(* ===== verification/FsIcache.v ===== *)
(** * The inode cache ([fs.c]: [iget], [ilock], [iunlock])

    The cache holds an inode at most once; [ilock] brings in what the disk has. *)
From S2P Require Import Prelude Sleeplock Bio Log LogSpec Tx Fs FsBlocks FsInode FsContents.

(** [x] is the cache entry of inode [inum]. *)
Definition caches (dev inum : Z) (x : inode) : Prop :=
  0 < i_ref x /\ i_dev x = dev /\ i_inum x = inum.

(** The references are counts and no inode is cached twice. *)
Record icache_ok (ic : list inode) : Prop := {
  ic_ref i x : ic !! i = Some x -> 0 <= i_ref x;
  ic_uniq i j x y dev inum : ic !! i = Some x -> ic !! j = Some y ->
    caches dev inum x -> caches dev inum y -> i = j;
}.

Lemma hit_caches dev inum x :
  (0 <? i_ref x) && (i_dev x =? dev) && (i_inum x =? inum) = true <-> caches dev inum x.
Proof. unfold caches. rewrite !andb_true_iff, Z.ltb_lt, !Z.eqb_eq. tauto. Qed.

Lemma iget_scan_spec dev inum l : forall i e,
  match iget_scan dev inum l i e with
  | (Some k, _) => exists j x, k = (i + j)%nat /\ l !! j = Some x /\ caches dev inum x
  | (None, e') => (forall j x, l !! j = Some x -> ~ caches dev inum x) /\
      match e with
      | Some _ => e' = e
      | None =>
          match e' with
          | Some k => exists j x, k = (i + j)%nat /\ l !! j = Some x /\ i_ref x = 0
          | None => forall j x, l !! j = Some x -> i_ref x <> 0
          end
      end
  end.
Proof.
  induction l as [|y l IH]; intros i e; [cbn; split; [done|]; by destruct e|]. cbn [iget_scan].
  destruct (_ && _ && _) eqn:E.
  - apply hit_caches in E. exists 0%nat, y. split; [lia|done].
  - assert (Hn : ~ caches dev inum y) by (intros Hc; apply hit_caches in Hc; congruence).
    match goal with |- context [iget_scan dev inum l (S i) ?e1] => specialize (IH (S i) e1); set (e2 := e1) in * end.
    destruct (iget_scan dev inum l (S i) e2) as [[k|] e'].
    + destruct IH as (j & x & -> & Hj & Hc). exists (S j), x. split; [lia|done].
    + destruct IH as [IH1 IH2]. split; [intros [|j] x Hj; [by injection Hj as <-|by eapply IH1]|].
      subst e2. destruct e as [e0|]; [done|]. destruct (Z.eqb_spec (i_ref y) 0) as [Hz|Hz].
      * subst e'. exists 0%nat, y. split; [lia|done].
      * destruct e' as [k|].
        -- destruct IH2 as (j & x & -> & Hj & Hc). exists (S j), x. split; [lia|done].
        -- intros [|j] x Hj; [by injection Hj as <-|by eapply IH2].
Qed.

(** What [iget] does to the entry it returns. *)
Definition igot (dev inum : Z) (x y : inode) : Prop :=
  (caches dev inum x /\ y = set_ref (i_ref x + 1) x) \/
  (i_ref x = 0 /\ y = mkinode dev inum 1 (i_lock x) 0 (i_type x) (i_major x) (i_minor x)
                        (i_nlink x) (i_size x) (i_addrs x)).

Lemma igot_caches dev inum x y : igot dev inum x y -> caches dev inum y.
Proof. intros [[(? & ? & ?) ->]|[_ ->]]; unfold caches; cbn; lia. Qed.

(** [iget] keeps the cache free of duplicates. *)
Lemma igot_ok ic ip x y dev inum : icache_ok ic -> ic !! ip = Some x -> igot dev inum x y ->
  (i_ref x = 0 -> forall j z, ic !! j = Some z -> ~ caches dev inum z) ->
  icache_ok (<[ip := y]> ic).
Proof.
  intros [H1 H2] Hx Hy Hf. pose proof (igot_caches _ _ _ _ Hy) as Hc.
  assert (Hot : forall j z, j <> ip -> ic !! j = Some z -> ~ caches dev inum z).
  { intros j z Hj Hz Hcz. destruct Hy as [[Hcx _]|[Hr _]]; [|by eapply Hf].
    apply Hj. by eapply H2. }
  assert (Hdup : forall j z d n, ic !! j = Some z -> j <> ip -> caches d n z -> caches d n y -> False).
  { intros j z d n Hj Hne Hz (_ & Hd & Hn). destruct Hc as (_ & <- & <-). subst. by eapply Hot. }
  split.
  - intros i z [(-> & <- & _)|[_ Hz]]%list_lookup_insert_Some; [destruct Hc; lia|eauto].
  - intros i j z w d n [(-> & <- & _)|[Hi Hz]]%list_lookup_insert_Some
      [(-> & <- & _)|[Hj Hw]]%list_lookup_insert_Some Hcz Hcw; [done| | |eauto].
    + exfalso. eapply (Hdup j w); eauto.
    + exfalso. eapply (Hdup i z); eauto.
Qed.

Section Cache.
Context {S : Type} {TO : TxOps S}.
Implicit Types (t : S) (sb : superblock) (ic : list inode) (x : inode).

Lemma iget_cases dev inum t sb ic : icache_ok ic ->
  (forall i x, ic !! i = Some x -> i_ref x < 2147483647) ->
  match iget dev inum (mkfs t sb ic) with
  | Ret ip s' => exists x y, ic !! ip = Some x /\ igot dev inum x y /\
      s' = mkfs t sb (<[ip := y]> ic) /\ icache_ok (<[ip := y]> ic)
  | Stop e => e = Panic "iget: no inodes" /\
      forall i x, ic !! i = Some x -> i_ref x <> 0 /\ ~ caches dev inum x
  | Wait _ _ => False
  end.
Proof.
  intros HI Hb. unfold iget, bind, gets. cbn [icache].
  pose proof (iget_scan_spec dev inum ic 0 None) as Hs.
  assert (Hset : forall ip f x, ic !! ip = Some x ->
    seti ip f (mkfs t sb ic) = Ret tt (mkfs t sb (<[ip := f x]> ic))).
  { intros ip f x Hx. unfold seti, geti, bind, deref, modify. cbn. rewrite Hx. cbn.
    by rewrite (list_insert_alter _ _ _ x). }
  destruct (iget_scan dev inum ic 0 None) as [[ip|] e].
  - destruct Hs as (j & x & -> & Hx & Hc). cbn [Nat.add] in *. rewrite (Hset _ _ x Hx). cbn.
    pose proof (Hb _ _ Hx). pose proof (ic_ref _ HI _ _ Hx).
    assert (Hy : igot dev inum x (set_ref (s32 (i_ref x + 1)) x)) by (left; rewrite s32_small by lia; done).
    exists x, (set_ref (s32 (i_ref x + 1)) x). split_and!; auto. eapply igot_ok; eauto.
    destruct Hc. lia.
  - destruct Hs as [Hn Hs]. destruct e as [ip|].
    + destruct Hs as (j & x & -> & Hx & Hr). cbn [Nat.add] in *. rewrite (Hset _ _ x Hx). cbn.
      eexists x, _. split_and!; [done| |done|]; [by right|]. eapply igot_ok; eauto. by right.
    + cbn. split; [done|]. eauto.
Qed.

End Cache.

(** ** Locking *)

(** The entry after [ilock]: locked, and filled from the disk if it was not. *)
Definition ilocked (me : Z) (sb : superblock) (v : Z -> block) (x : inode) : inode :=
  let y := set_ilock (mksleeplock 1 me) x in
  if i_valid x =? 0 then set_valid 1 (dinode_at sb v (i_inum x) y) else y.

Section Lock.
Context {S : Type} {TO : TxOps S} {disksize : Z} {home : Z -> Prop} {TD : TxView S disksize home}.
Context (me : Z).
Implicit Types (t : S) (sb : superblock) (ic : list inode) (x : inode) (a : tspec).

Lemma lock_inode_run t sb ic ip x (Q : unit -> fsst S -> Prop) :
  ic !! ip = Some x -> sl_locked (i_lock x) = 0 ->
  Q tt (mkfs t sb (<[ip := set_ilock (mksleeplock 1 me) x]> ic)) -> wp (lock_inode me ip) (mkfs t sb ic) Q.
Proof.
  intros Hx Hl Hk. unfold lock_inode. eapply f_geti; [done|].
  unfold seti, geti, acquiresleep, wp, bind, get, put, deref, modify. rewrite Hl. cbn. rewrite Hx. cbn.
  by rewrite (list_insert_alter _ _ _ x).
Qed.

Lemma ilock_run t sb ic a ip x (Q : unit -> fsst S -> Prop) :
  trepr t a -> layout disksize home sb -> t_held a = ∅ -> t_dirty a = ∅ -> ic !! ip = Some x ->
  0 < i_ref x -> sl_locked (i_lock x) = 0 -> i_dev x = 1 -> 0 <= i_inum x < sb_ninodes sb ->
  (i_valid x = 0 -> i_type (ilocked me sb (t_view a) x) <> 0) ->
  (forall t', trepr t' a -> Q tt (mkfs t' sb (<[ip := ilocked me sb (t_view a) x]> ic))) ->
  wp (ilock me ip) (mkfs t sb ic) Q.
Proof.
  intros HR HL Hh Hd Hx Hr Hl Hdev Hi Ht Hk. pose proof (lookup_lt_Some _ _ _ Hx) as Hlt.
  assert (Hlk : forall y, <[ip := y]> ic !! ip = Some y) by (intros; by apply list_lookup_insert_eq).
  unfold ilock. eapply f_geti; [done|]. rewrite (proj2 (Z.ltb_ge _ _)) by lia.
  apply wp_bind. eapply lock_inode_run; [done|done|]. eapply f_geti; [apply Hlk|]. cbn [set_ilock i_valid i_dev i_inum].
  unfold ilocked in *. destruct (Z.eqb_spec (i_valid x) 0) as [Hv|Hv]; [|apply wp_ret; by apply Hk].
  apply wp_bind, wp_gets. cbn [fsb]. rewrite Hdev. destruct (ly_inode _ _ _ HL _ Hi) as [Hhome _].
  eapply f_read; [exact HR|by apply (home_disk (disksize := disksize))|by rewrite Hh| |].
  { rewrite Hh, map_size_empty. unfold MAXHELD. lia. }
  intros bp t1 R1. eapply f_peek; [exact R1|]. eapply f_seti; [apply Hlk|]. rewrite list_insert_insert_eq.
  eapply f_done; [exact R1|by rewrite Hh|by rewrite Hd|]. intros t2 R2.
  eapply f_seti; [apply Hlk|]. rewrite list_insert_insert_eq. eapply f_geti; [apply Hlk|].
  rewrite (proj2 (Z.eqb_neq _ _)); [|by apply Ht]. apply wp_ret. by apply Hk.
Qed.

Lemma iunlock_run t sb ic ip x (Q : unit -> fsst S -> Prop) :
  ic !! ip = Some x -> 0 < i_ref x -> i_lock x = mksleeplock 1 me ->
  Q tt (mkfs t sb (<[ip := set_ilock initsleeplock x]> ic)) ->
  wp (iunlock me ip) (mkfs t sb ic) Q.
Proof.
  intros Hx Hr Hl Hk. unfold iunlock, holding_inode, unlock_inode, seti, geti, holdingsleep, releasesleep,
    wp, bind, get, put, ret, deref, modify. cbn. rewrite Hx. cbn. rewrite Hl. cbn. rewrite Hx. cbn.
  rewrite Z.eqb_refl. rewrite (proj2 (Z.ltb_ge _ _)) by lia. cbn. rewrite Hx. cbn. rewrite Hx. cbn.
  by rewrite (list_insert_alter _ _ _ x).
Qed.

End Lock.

(Exercise directions) Write out, without alteration, the line that contains "Q tt (mkfs t sb (<[ip := set_ilock initsleeplock" and all subsequent lines down to the end of the data above.

(Exercise solution)
  Q tt (mkfs t sb (<[ip := set_ilock initsleeplock x]> ic)) ->
  wp (iunlock me ip) (mkfs t sb ic) Q.
Proof.
  intros Hx Hr Hl Hk. unfold iunlock, holding_inode, unlock_inode, seti, geti, holdingsleep, releasesleep,
    wp, bind, get, put, ret, deref, modify. cbn. rewrite Hx. cbn. rewrite Hl. cbn. rewrite Hx. cbn.
  rewrite Z.eqb_refl. rewrite (proj2 (Z.ltb_ge _ _)) by lia. cbn. rewrite Hx. cbn. rewrite Hx. cbn.
  by rewrite (list_insert_alter _ _ _ x).
Qed.

End Lock.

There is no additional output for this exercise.